_TASK REQUIREMENTS:_ From the entries that follow, reproduce exactly and only the lines from the line with "is_terminal (status c) = false ->" to the line with "(** ** The Batch Orchestrator *)", endpoints included.
---- RECORD SET
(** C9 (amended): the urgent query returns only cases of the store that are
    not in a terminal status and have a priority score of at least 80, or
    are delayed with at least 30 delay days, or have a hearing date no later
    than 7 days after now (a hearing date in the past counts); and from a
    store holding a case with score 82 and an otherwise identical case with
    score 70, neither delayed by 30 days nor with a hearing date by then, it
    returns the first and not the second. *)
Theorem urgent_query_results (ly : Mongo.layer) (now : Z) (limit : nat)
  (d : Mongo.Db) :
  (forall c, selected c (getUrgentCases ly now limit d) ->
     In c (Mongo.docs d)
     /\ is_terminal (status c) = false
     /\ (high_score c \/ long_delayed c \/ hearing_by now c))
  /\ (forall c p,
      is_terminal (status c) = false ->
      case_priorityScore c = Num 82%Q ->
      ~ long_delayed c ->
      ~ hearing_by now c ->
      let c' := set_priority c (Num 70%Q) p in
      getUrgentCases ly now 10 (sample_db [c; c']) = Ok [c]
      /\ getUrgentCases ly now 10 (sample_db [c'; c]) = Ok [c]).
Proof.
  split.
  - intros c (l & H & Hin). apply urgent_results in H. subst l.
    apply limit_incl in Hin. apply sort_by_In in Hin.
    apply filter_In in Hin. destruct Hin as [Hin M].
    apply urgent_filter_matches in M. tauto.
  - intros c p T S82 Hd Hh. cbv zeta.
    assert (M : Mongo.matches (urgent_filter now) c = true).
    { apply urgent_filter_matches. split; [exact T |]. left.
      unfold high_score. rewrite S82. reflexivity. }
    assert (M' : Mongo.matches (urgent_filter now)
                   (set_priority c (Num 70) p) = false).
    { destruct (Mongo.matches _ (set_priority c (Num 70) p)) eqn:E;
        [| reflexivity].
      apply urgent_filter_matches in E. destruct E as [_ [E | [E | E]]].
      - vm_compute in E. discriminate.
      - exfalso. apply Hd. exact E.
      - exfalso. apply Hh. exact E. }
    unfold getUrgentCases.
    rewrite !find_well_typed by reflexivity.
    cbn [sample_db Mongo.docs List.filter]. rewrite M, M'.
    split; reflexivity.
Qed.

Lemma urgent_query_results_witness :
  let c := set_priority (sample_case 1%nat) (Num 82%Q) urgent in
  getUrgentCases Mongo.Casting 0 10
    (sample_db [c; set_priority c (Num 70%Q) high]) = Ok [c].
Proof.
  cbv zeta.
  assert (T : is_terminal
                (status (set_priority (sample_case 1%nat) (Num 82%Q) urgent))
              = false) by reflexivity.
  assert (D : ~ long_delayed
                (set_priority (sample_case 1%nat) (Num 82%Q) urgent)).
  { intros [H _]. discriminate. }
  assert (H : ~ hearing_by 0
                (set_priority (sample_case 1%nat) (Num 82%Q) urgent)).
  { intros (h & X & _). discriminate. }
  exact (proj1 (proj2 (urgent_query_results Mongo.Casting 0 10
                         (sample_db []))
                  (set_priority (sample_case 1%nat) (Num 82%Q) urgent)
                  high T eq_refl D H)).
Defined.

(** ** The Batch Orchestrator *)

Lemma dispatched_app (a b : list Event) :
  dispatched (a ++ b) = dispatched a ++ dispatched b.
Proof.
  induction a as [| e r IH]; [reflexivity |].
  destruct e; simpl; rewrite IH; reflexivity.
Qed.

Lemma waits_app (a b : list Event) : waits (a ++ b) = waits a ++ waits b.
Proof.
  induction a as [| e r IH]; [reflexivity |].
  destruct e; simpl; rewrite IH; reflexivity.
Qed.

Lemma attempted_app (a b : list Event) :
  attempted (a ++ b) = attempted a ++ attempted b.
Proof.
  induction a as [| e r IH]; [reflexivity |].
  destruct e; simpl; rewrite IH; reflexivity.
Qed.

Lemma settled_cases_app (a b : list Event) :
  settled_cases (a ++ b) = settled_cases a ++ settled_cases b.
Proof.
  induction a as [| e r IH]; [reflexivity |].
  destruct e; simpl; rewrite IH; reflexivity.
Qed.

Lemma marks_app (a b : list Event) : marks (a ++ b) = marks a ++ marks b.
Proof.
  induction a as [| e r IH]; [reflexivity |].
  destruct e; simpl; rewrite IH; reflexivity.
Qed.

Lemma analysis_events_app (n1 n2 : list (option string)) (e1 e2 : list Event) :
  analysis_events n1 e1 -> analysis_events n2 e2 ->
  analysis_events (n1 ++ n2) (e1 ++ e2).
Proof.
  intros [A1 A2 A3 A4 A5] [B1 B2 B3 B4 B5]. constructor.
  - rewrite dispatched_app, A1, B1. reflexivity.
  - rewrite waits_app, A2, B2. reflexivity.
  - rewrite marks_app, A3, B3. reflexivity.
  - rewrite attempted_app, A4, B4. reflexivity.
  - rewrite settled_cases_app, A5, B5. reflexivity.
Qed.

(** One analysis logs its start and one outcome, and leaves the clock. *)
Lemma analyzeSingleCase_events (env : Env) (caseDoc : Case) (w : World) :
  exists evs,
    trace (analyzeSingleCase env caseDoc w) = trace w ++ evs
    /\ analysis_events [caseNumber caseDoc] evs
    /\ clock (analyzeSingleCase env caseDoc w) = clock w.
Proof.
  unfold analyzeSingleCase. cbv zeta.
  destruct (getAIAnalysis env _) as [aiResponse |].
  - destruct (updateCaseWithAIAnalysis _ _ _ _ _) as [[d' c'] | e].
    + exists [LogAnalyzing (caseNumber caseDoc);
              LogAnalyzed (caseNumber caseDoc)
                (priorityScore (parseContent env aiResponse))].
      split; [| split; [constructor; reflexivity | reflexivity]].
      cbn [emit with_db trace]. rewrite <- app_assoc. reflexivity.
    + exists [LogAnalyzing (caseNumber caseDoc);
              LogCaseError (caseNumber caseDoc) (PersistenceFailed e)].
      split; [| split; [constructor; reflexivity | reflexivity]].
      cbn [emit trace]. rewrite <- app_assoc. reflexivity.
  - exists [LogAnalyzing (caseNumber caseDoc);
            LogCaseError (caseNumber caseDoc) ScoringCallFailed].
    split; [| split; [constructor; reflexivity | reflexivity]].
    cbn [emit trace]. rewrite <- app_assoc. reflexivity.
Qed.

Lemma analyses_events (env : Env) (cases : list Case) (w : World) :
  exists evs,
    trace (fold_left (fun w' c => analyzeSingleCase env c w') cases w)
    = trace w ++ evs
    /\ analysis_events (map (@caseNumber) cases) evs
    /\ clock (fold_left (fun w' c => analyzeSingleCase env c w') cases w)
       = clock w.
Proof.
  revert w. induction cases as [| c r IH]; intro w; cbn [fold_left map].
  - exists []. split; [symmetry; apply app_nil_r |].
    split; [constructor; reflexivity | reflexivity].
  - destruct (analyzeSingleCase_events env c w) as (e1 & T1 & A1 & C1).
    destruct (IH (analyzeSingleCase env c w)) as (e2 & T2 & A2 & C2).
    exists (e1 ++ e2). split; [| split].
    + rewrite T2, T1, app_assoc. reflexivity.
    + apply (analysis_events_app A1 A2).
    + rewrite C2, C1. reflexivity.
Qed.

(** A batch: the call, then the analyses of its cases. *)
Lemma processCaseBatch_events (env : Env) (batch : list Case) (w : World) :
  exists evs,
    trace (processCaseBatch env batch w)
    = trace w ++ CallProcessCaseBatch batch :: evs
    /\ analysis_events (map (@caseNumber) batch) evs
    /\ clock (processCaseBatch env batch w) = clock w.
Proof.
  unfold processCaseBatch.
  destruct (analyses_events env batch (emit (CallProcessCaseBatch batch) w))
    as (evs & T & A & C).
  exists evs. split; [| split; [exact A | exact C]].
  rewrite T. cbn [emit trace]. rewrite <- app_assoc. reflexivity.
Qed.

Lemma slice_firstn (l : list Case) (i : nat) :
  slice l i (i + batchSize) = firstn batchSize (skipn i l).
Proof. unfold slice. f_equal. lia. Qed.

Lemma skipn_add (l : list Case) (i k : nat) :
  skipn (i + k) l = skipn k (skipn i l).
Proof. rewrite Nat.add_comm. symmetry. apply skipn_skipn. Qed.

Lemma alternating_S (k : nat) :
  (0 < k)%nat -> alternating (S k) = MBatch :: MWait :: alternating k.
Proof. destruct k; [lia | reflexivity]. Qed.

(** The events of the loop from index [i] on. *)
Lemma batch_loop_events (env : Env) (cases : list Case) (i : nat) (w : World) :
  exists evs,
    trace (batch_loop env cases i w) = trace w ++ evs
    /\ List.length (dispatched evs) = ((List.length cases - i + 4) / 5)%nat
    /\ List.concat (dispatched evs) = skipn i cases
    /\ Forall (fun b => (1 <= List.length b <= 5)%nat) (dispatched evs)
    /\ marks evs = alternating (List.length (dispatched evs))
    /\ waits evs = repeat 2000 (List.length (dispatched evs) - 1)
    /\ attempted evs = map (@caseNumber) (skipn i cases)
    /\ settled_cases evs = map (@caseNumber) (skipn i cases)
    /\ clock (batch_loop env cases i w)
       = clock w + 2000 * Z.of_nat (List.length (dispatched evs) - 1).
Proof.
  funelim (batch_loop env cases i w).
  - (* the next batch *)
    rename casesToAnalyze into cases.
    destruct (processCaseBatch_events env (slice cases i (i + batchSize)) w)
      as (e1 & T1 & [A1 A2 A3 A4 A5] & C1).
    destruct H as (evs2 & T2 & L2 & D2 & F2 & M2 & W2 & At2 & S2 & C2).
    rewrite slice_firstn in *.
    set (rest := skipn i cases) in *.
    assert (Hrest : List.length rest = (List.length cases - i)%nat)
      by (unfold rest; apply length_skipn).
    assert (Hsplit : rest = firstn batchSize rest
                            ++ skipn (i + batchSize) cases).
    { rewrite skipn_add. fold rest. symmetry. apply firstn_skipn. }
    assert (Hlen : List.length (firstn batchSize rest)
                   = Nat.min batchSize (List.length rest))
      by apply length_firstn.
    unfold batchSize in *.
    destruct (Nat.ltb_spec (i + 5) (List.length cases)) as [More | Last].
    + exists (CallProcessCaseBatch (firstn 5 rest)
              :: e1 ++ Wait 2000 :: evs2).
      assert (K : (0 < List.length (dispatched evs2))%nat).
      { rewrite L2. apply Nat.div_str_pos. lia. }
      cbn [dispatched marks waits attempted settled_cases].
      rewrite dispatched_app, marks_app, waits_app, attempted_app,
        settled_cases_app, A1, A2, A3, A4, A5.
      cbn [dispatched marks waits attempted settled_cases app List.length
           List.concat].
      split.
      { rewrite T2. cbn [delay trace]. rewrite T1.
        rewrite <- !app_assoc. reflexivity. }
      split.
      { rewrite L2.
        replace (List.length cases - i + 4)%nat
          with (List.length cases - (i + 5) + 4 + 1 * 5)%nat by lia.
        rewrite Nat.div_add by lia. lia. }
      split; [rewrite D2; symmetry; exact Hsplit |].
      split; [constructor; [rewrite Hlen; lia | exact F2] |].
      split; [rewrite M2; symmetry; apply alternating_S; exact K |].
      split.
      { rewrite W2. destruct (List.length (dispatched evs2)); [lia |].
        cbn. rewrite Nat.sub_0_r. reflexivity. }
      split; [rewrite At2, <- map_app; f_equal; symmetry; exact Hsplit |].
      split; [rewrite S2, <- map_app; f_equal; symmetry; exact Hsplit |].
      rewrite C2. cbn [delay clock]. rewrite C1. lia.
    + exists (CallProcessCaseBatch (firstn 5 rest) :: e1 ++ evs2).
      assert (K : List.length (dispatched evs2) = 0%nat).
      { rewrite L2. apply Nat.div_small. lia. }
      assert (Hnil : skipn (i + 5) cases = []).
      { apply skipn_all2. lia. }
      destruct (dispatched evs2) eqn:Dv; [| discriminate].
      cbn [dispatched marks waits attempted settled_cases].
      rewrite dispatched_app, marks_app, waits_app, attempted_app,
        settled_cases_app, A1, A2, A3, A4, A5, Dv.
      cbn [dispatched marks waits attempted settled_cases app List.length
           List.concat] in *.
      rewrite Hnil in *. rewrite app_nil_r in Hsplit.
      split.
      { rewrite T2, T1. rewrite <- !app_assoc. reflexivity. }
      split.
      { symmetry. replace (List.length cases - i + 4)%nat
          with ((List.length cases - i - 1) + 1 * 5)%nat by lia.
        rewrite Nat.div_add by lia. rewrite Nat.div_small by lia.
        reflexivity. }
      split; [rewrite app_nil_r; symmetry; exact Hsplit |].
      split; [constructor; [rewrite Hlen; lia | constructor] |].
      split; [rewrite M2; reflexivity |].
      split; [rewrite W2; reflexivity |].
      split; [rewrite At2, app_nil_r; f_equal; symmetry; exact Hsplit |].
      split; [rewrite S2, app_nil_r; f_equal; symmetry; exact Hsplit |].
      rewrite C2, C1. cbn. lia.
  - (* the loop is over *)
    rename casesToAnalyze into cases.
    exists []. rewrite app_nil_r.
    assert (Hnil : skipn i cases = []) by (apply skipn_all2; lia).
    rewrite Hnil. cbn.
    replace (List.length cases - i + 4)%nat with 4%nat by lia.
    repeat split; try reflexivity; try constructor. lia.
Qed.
--------
_SOLUTION FOR THIS PROBLEM:_
      is_terminal (status c) = false ->
      case_priorityScore c = Num 82%Q ->
      ~ long_delayed c ->
      ~ hearing_by now c ->
      let c' := set_priority c (Num 70%Q) p in
      getUrgentCases ly now 10 (sample_db [c; c']) = Ok [c]
      /\ getUrgentCases ly now 10 (sample_db [c'; c]) = Ok [c]).
Proof.
  split.
  - intros c (l & H & Hin). apply urgent_results in H. subst l.
    apply limit_incl in Hin. apply sort_by_In in Hin.
    apply filter_In in Hin. destruct Hin as [Hin M].
    apply urgent_filter_matches in M. tauto.
  - intros c p T S82 Hd Hh. cbv zeta.
    assert (M : Mongo.matches (urgent_filter now) c = true).
    { apply urgent_filter_matches. split; [exact T |]. left.
      unfold high_score. rewrite S82. reflexivity. }
    assert (M' : Mongo.matches (urgent_filter now)
                   (set_priority c (Num 70) p) = false).
    { destruct (Mongo.matches _ (set_priority c (Num 70) p)) eqn:E;
        [| reflexivity].
      apply urgent_filter_matches in E. destruct E as [_ [E | [E | E]]].
      - vm_compute in E. discriminate.
      - exfalso. apply Hd. exact E.
      - exfalso. apply Hh. exact E. }
    unfold getUrgentCases.
    rewrite !find_well_typed by reflexivity.
    cbn [sample_db Mongo.docs List.filter]. rewrite M, M'.
    split; reflexivity.
Qed.

Lemma urgent_query_results_witness :
  let c := set_priority (sample_case 1%nat) (Num 82%Q) urgent in
  getUrgentCases Mongo.Casting 0 10
    (sample_db [c; set_priority c (Num 70%Q) high]) = Ok [c].
Proof.
  cbv zeta.
  assert (T : is_terminal
                (status (set_priority (sample_case 1%nat) (Num 82%Q) urgent))
              = false) by reflexivity.
  assert (D : ~ long_delayed
                (set_priority (sample_case 1%nat) (Num 82%Q) urgent)).
  { intros [H _]. discriminate. }
  assert (H : ~ hearing_by 0
                (set_priority (sample_case 1%nat) (Num 82%Q) urgent)).
  { intros (h & X & _). discriminate. }
  exact (proj1 (proj2 (urgent_query_results Mongo.Casting 0 10
                         (sample_db []))
                  (set_priority (sample_case 1%nat) (Num 82%Q) urgent)
                  high T eq_refl D H)).
Defined.

(** ** The Batch Orchestrator *)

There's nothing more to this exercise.